TASK DATA
+-------+

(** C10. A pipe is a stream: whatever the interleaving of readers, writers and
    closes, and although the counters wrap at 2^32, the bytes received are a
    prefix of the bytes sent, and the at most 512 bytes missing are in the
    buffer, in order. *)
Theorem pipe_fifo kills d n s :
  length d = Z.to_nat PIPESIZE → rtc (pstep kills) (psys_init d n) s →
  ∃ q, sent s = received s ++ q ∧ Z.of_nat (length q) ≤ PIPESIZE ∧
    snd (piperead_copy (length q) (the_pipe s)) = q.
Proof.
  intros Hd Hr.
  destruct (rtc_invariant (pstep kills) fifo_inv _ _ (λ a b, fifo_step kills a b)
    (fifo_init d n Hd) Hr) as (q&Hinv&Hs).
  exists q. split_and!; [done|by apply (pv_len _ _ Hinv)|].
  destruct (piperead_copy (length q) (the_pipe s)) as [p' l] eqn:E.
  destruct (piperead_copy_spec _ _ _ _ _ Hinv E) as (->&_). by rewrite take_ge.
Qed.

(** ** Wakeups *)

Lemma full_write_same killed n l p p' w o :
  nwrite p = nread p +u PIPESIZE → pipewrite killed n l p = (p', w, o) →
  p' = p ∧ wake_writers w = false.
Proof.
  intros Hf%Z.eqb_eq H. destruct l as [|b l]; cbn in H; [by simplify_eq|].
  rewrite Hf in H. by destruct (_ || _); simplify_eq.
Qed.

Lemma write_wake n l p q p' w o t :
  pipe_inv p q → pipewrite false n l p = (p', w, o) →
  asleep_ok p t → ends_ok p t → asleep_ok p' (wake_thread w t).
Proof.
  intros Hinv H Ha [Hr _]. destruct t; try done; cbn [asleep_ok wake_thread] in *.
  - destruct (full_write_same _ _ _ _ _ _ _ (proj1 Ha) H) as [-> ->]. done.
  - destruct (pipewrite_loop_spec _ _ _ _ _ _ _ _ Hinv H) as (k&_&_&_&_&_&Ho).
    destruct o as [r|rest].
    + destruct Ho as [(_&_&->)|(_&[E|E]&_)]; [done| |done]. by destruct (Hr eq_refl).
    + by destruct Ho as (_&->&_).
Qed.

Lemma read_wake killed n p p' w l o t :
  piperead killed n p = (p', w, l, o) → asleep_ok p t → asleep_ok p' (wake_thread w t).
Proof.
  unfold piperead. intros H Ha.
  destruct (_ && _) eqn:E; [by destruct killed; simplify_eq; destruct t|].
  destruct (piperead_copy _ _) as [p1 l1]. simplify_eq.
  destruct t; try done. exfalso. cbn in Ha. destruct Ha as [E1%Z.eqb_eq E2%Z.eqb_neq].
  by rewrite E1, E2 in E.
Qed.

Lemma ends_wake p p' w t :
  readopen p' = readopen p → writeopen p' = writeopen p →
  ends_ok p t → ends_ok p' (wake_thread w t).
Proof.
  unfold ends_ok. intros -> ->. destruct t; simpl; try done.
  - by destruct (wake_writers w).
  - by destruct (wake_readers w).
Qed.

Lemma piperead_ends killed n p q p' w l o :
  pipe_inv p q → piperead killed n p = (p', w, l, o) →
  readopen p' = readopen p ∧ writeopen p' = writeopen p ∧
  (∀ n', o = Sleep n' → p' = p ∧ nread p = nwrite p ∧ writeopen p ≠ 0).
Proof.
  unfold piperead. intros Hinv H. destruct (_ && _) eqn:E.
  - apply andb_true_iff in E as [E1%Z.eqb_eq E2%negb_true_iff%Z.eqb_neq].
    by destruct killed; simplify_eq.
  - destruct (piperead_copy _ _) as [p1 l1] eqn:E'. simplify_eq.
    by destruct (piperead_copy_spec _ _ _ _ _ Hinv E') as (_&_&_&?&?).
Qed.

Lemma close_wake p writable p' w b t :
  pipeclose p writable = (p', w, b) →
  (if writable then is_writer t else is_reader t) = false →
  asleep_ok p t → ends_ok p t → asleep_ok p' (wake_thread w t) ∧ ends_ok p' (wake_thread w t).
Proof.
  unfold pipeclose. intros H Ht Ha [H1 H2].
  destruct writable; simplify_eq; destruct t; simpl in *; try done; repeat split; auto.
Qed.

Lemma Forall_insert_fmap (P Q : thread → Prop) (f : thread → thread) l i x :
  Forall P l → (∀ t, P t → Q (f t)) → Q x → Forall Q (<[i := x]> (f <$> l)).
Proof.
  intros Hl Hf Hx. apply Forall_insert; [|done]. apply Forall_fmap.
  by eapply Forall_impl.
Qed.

+-------+

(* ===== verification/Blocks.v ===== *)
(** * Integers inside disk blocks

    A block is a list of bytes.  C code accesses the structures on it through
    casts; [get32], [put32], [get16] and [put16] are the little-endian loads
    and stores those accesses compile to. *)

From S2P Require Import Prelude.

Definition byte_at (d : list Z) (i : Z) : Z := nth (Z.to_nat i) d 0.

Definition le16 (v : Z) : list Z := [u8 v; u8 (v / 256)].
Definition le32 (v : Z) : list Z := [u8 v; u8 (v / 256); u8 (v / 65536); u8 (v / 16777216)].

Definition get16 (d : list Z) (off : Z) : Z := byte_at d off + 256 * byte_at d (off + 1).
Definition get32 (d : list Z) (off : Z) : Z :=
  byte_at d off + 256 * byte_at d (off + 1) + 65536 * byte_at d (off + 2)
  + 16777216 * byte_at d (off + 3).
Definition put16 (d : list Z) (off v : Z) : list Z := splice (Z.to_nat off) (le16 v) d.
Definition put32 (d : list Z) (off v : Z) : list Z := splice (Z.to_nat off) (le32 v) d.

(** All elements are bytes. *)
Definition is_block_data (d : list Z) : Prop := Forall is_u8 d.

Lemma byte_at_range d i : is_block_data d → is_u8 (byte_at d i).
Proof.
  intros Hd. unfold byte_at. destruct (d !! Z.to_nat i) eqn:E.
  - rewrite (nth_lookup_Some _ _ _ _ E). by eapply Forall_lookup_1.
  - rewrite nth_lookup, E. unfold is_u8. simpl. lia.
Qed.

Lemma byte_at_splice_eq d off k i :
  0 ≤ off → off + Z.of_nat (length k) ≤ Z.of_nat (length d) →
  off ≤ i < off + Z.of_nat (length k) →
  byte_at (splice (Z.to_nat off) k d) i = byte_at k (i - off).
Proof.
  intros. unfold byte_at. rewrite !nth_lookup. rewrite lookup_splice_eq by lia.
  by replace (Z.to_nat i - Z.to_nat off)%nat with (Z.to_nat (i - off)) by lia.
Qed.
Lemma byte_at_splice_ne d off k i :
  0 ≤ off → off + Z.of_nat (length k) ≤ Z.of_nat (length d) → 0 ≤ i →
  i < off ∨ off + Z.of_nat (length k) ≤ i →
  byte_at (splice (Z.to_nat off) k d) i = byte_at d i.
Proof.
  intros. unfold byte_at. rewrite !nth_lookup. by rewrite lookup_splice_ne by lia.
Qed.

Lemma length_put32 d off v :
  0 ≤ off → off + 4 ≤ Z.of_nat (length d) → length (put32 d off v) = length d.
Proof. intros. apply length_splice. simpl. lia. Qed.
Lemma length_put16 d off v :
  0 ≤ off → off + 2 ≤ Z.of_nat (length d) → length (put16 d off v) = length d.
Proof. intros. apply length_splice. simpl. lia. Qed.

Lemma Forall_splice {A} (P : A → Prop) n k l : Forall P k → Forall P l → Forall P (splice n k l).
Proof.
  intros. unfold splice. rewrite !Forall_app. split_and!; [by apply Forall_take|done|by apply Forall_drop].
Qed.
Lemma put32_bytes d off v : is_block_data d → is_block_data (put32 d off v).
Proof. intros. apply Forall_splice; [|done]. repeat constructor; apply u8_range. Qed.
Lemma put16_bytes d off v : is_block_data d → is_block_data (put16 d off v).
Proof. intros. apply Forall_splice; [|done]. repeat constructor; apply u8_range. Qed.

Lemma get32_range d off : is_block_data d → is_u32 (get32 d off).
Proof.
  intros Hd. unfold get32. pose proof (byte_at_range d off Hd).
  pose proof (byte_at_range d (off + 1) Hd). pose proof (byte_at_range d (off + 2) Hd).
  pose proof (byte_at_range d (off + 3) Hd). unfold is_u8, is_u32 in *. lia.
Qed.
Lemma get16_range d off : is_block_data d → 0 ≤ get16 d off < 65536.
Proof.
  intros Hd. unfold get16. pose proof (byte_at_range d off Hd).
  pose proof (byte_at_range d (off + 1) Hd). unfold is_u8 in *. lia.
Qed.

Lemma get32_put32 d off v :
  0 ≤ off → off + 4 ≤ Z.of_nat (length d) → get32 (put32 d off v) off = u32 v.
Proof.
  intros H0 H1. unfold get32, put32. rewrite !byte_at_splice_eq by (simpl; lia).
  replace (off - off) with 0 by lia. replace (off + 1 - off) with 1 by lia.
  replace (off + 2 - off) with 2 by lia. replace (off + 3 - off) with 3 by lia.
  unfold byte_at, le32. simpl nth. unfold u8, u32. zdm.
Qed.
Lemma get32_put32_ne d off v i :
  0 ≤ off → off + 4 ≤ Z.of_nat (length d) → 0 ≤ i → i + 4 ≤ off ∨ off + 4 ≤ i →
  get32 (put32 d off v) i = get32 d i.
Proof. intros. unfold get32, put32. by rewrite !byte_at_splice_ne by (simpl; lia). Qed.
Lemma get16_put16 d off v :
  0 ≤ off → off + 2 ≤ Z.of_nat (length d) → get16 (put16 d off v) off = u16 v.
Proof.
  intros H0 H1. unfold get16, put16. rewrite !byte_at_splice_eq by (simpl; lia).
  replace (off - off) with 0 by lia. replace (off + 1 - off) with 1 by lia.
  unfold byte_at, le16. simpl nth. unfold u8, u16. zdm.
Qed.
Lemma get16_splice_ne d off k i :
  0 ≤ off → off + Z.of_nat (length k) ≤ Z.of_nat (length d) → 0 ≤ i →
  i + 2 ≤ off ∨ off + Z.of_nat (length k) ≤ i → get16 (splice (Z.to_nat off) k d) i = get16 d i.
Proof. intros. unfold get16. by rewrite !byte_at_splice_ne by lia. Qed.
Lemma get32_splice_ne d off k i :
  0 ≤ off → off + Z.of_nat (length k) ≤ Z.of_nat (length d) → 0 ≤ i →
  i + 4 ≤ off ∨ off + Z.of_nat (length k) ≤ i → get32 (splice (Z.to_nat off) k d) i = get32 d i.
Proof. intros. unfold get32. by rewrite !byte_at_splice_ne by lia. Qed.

+-------+

Working from the data above, extract solely the lines from the one containing "(** C10. A pipe" through the one containing "Theorem pipe_fifo kills", exactly as they appear, both included.

EXERCISE RESPONSE
(** C10. A pipe is a stream: whatever the interleaving of readers, writers and
    closes, and although the counters wrap at 2^32, the bytes received are a
    prefix of the bytes sent, and the at most 512 bytes missing are in the
    buffer, in order. *)
Theorem pipe_fifo kills d n s :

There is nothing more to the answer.